International career
- 2011: Croatia U16 / 4 / (0)
- 2013−2014: Croatia U19 / 4 / (0)

= Mate Bajić =

Croatian footballer

Mate Bajić (born 3 November 1995) is a German-born Croatian professional footballer, who plays for Tomislav Cerna.

==Career==

===Cibalia===
In August 2012, Bajić signed his first professional contract with HNK Cibalia in Croatia's 1. HNL. He made his debut on 26 May 2013, in the final round of the 2012–13 Croatian First Football League. He entered as a substitute in the 67th minute in Cibalia's away loss to NK Osijek, what proved to be the club's last top-tier match.

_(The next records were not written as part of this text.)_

(** C23: a refresh token works once.  After it was exchanged for new tokens, or its session was
    closed, exchanging it again fails at every later moment, to the very second it expires
    in, whatever happened to the database in between, as long as Redis keeps the marks of
    revoked tokens. *)
Theorem refresh_token_single_use token w w1 w2 :
  spent token w w1 -> w_now w1 <= w_now w2 ->
  (forall jti, r_keys (w_redis w2) !! revoked_key jti = r_keys (w_redis w1) !! revoked_key jti) ->
  exists e, (rotate_refresh_token token w2).1 = Raise e.
Proof.
  intros Hs Ht Hk. destruct (rotate_refresh_token token w2) as [[tokens|e] w3] eqn:Hr; [|eauto].
  exfalso. destruct (spent_marked _ _ _ Hs) as (payload & jti & e & Hv & Hj & He & Hn & Hm).
  unfold rotate_refresh_token in Hr. apply bind_ok_inv in Hr as ([[payload' jti'] e'] & w0 & Hd & Hr).
  apply decode_refresh_inv in Hd as (-> & Hv' & _ & Hj' & He' & _ & Hlive).
  assert (payload' = payload) as -> by congruence. assert (jti' = jti) as -> by congruence.
  assert (e' = e) as -> by congruence.
  assert (Hdead : live_key (w_now w2) (revoked_key jti) (w_redis w1) = None)
    by (unfold live_key in *; by rewrite Hk in Hlive).
  apply bind_ok_inv in Hr as (u & w0 & Hu & Hr). apply bind_ok_inv in Hr as (r & w4 & Hrev & Hr).
  apply reads_ok in Hu as ->; [|apply active_user_reads].
  unfold revoke_refresh_token, bind, now_utc, asks in Hrev. cbv beta iota in Hrev.
  destruct (Z.leb_spec (e - w_now w2 / second_us) 0) as [Hle|Hgt].
  - injection Hrev as <- <-. done.
  - apply (Hm (w_now w2) Ht); [lia | done].
Qed.
(** ** What an access token opens *)

Context `{!SecurityLaws}.

(** The claims of an access token made for a user. *)
Lemma access_claims_get sub tenant_id version expire jti (d : bool) :
  let p := claims sub tenant_id version expire "access" jti in
  let p := if d then p ++ [("is_public_demo"%string, JBool true)] else p in
  json_get "sub" p = Some (JStr sub) /\ json_get "tenant_id" p = Some (JInt tenant_id)
  /\ json_get "token_version" p = Some (JInt version)
  /\ json_get "exp" p = Some (JInt (expire / second_us))
  /\ json_get "type" p = Some (JStr "access").
Proof. by destruct d. Qed.

(** The row that a token opens at a moment. *)
Definition opens (user_id tenant_id version expire : Z) (w : World) (u : User) : Prop :=
  w_now w / second_us <= expire / second_us
  /\ users (w_db w) !! user_id = Some u /\ usr_tenant_id u = tenant_id
  /\ usr_is_active u = true /\ usr_token_version u = version
  /\ exists t, tenants (w_db w) !! tenant_id = Some t /\ ten_is_active t = true.

Lemma current_user_opens sub_id tenant_id version expire jti (d : bool) w u :
  let p := claims (string_of_Z sub_id) tenant_id version expire "access" jti in
  let p := if d then p ++ [("is_public_demo"%string, JBool true)] else p in
  get_current_user (jwt_encode secret_key p) None w = (Ok u, w)
  <-> opens sub_id tenant_id version expire w u.
Proof.
  intros p0 p. destruct (access_claims_get (string_of_Z sub_id) tenant_id version expire jti d)
    as (Hs & Ht & Hv & He & Hty). fold p0 in Hs, Ht, Hv, He, Hty. fold p in Hs, Ht, Hv, He, Hty.
  unfold get_current_user, opens, decode_token, bind, catch, now_utc, asks. cbv beta iota.
  rewrite jwt_roundtrip. unfold token_live. rewrite He.
  destruct (Z.leb_spec (w_now w / second_us) (expire / second_us)) as [Hle|Hgt];
    [|unfold raise; split; [done | intros [? _]; lia]].
  unfold ret at 1. cbv beta iota. rewrite Hs, Ht, Hv, Hty. rewrite bool_decide_true by done.
  simpl. rewrite py_int_string_of_Z. simpl.
  unfold find_pk, asks, assert_active_tenant_membership, get_tenant_by_id. simpl.
  destruct (users (w_db w) !! sub_id) as [u0|]; [|split; [done | naive_solver]].
  destruct (Z.eqb_spec (usr_tenant_id u0) tenant_id) as [E|E]; [|split; [done | naive_solver]].
  destruct (usr_is_active u0) eqn:Ea; simpl; [|split; [done | naive_solver congruence]].
  destruct (Z.eqb_spec (usr_token_version u0) version) as [Ev|Ev]; simpl;
    [|split; [done | naive_solver]].
  unfold bind, find_pk, asks. simpl. rewrite E.
  destruct (tenants (w_db w) !! tenant_id) as [t|] eqn:Et; [|split; [done | naive_solver]].
  destruct (ten_is_active t) eqn:Eta; [|split; [done | naive_solver congruence]].
  split; [intros [= <-]; naive_solver | naive_solver].
Qed.

(** C25: an access token opens exactly the account it was issued for.  A login succeeds only for
    an active user of the tenant with that e-mail address whose password matches; and the
    access token it returns is accepted at a later moment exactly when it has not expired and the
    user still exists in that tenant, is active, has not had its sessions revoked since, and
    the tenant is active; the user it stands for is then that user. *)
Theorem login_opens_account email password tenant_id w access refresh w1 :
  login_user email password tenant_id w = (Ok (access, refresh), w1) ->
  exists u k, users (w_db w) !! k = Some u /\ usr_email u = email /\ usr_tenant_id u = tenant_id
    /\ usr_is_active u = true /\ bcrypt_verify password (usr_hashed_password u) = true
    /\ forall w2 u2, get_current_user access None w2 = (Ok u2, w2)
         <-> opens (usr_id u) tenant_id (usr_token_version u)
               (w_now w + timedelta_minutes access_token_expire_minutes) w2 u2.
Proof.
  unfold login_user. intros Hl. apply bind_ok_inv in Hl as (u & w0 & Ha & Hl).
  unfold authenticate_user, get_user_by_email in Ha.
  apply bind_ok_inv in Ha as (o & w0' & Ho & Ha). injection Ho as <- <-.
  destruct (head _) as [u0|] eqn:Hh; [|done].
  destruct (verify_password password (usr_hashed_password u0)) eqn:Hp; [|done].
  destruct (usr_is_active u0) eqn:Hact; [|done]. injection Ha as <- <-.
  apply head_filter_some in Hh as [Hin Hf]. apply in_rows_of in Hin as [k Hk]. simpl in Hk.
  apply andb_true_iff in Hf as [He%String.eqb_eq Ht%Z.eqb_eq].
  exists u0, k. do 5 (split; [done|]). intros w2 u2. injection Hl as <- _ _. rewrite Ht.
  apply (current_user_opens (usr_id u0) tenant_id (usr_token_version u0) _ _ false).
Qed.
(** ** Password reset *)

(** The unique index on the hash of reset tokens. *)
Definition distinct_hashes (ts : gmap Z PasswordResetToken) : Prop :=
  forall i j s t, ts !! i = Some s -> ts !! j = Some t ->
    prt_token_hash s = prt_token_hash t -> i = j.

(** Every token of the user is used up at the moment [now]. *)
Definition use_up (user_id now : Z) (t : PasswordResetToken) : PasswordResetToken :=
  if (prt_user_id t =? user_id) && is_none (prt_used_at t) then t <| prt_used_at := Some now |>
  else t.

(** The row with a new password: every session issued before is for an older version. *)
Definition with_new_password (hashed : string) (u : User) : User :=
  u <| usr_hashed_password := hashed |> <| usr_token_version ::= Z.add 1 |>.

Although Cibalia was relegated to 2. HNL, Bajić stayed with the club during 2013–14 and the first half of 2014–15.

===Rijeka===
In February 2015, Bajić signed a contract with HNK Rijeka in 1. HNL that ties him with the club until June 2017. In his first half-season with the club, Bajić played for Rijeka II in 3. HNL. During the 2015–16 season, Bajić was a regular starter for Rijeka II, scoring 6 goals.

In January 2016, Bajić was one of several Rijeka II players who were brought in to the first-team's pre-season training camp in Dubai. He was capped in four of Rijeka's mid-season friendlies. However, following the end of the season, Rijeka did not renew his contract.